Needless to say, she has a lot of hair that if it is not in greasy dreadlocks, it’s probably never been brushed, as there is no way she would buy a brush that was not from a local hemp shop in order to “make a statement.” She will also only carry a large thermos, but it has to be unmarked. And if you ask her what she is drinking, the answer is never coffee, but always “tea.”

There are also those enthusiastic, believing they are more “in the know” about life in general, going back to school, middle-aged moms. They are the ones that sit in my classes that are either divorced or married with a full-time working husband. Those aren’t bad things, but the middle-aged mommy’s contributions to the class are almost always criticizing in-class reading material, i.e. books or essays that the teacher assigns, because of its lack of morals.

They have binders for every class, laminated or placed in see-through plastic covers with every handout a professor gives. They also highlight profusely and never forget to use small, brightly colored sticky notes in books.

In addition to the moms, there are the older, gray-haired women in mid-60s, early-70s. They ask irritating questions, often right as class is supposed to be over, blithely unaware that other people have places to go. They often wear sandals with socks. Wool socks.

There is the girl who wears tight-fitting spandex clothes from Hollister. She has a Tiffany necklace and more than likely, a Coach purse. They are the girls with the loud voices, traveling in packs of two or three who look exactly the same. 
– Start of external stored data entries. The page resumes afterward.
(** Through the interface of the machinery the same is returned, and no object for a nil one. *)
Theorem DeepCopyObject_spec name t g v h tr :
  (name, t, g) ∈ object_copies -> view h (TPointer t) v = Some tr ->
  exists o new, g v h = Done (o, h ++ new) /\ (o = None <-> v = Nil) /\
    view (h ++ new) (TPointer t) (default Nil o) = Some tr.
Proof.
  intros Hin Hv. pose proof objects_copied as Hall. rewrite Forall_forall in Hall.
  destruct (Hall _ Hin) as (f & -> & Hf). destruct (Hf h v tr Hv) as (v' & new & Hrun & Hview & _).
  unfold copy_object, mbind, GoM_bind, mret, GoM_ret. rewrite Hrun. eexists _, new.
  split; [done|]. destruct v', v; cbn in Hview, Hv |- *; simplify_eq; try done;
    repeat case_match; simplify_option_eq; done.
Qed.
End copies.

(** ** Witness *)

(** Types of other packages as small as they can be. *)
Definition ex_foreign (n : string) : ty :=
  if bool_decide (n ∈ flat_types) then TScalar else TStruct [("f", TPointer TScalar)].
Definition ex_foreign_DeepCopyInto : copier := copy_struct [("f", copy_pointer assign)].
Definition ex_foreign_types : ForeignTypes :=
  {| foreign := ex_foreign; foreign_DeepCopyInto := fun _ => ex_foreign_DeepCopyInto;
     foreign_DeepCopy := fun _ => copy_pointer ex_foreign_DeepCopyInto |}.
Definition IncWebhookRequestCount (wt : WebhookType) (obj : target) (m : webhook_metrics) :=
  {| webhookRequestCount := incWebhooksWithLabelValues (webhookRequestCount m) wt obj;
     webhookRequestPassCount := webhookRequestPassCount m;
     webhookRequestRejectCount := webhookRequestRejectCount m;
     webhookRequestPanicCount := webhookRequestPanicCount m |}.
Definition IncWebhookRequestPassCount (wt : WebhookType) (obj : target) (m : webhook_metrics) :=
  {| webhookRequestCount := webhookRequestCount m;
     webhookRequestPassCount := incWebhooksWithLabelValues (webhookRequestPassCount m) wt obj;
     webhookRequestRejectCount := webhookRequestRejectCount m;
     webhookRequestPanicCount := webhookRequestPanicCount m |}.
Definition IncWebhookRequestRejectCount (wt : WebhookType) (obj : target) (m : webhook_metrics) :=
  {| webhookRequestCount := webhookRequestCount m;
     webhookRequestPassCount := webhookRequestPassCount m;
     webhookRequestRejectCount := incWebhooksWithLabelValues (webhookRequestRejectCount m) wt obj;
     webhookRequestPanicCount := webhookRequestPanicCount m |}.
Definition IncWebhookRequestPanicCount (wt : WebhookType) (obj : target) (m : webhook_metrics) :=
  {| webhookRequestCount := webhookRequestCount m;
     webhookRequestPassCount := webhookRequestPassCount m;
     webhookRequestRejectCount := webhookRequestRejectCount m;
     webhookRequestPanicCount := incWebhooksWithLabelValues (webhookRequestPanicCount m) wt obj |}.
Definition GetWebhookRequestCount (wt : WebhookType) (obj : target) (m : webhook_metrics) : N :=
  getWebhooksWithLabelValues (webhookRequestCount m) wt obj.
Definition GetWebhookRequestPassCount (wt : WebhookType) (obj : target) (m : webhook_metrics) : N :=
  getWebhooksWithLabelValues (webhookRequestPassCount m) wt obj.
Definition GetWebhookRequestRejectCount (wt : WebhookType) (obj : target) (m : webhook_metrics) : N :=
  getWebhooksWithLabelValues (webhookRequestRejectCount m) wt obj.
Definition GetWebhookRequestPanicCountWith (wt : WebhookType) (obj : target) (m : webhook_metrics) : N :=
  getWebhooksWithLabelValues (webhookRequestPanicCount m) wt obj.

(** ** Definitions: the recorder of a webhook *)

(** [apierrors.NewInternalError]. *)
Definition NewInternalError (msg : string) : api_error :=
  PlainError ("Internal error occurred: " +:+ msg).

Definition beforeInvoke (wt : WebhookType) (obj : target) (m : webhook_metrics) : webhook_metrics :=
  IncWebhookRequestCount wt obj m.

(** What the deferred call makes of the end of the handler: its error, or its panic. *)
Definition afterInvoke (wt : WebhookType) (obj : target) (r : outcome (option api_error))
    (m : webhook_metrics) : option api_error * webhook_metrics :=
  match r with
  | Panic msg =>
      (Some (NewInternalError ("panic in " +:+ WebhookType_String wt +:+ " webhook: " +:+ msg)),
       IncWebhookRequestRejectCount wt obj (IncWebhookRequestPanicCount wt obj m))
  | Done (Some err) => (Some err, IncWebhookRequestRejectCount wt obj m)
  | Done None => (None, IncWebhookRequestPassCount wt obj m)
  end.

(** A call of a handler that ends as [r], recorded. *)
Definition record_webhook (wt : WebhookType) (obj : target) (r : outcome (option api_error))
    (m : webhook_metrics) : option api_error * webhook_metrics :=
  afterInvoke wt obj r (beforeInvoke wt obj m).

(** The webhooks of a type of objects: [admission.Defaulter] and [admission.Validator]. A
    defaulter changes the object it is given, also when it fails or panics half way. *)
Abbreviation Warnings := (list string).
Abbreviation Defaulter T := (T -> T * outcome (option api_error)).
Record Validator (T : Type) := {
  v_ValidateCreate : T -> outcome (Warnings * option api_error);
  v_ValidateUpdate : T -> T -> outcome (Warnings * option api_error);
  v_ValidateDelete : T -> outcome (Warnings * option api_error);
}.
Arguments v_ValidateCreate {T} v.
Arguments v_ValidateUpdate {T} v.
Arguments v_ValidateDelete {T} v.

Section recorders.
  Context {T : Type} (meta : T -> target).

(** The results are named, so that the deferred call sets the error; the warnings of a handler that
    panics are [nil]. *)
Definition invoke (wt : WebhookType) (obj : T) (r : outcome (Warnings * option api_error))
    (m : webhook_metrics) : Warnings * option api_error * webhook_metrics :=
  let '(err, m) := afterInvoke wt (meta obj) (r ≫= fun we => Done we.2) (beforeInvoke wt (meta obj) m) in
  (match r with Done (warnings, _) => warnings | Panic _ => [] end, err, m).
There is the jock who is very tall and wide, and who consistently wears a hat, a shirt that has stripes. Baggy pants are optional, but common. They talk only to Hollister girls and also travel in packs of two or three.

And the list goes on.

It’s these people that I have again and again in my classes at PSU. It’s these people that give me a reason as to why I am in love with Portland. I doubt any other campus can provide you such endless amusement and knowledge, better than what any professor says in class.

Observing these people teaches me more about life and human behavior than any novel assigned in class or any article I have to read before a quiz. Maybe they can teach you about yourself too.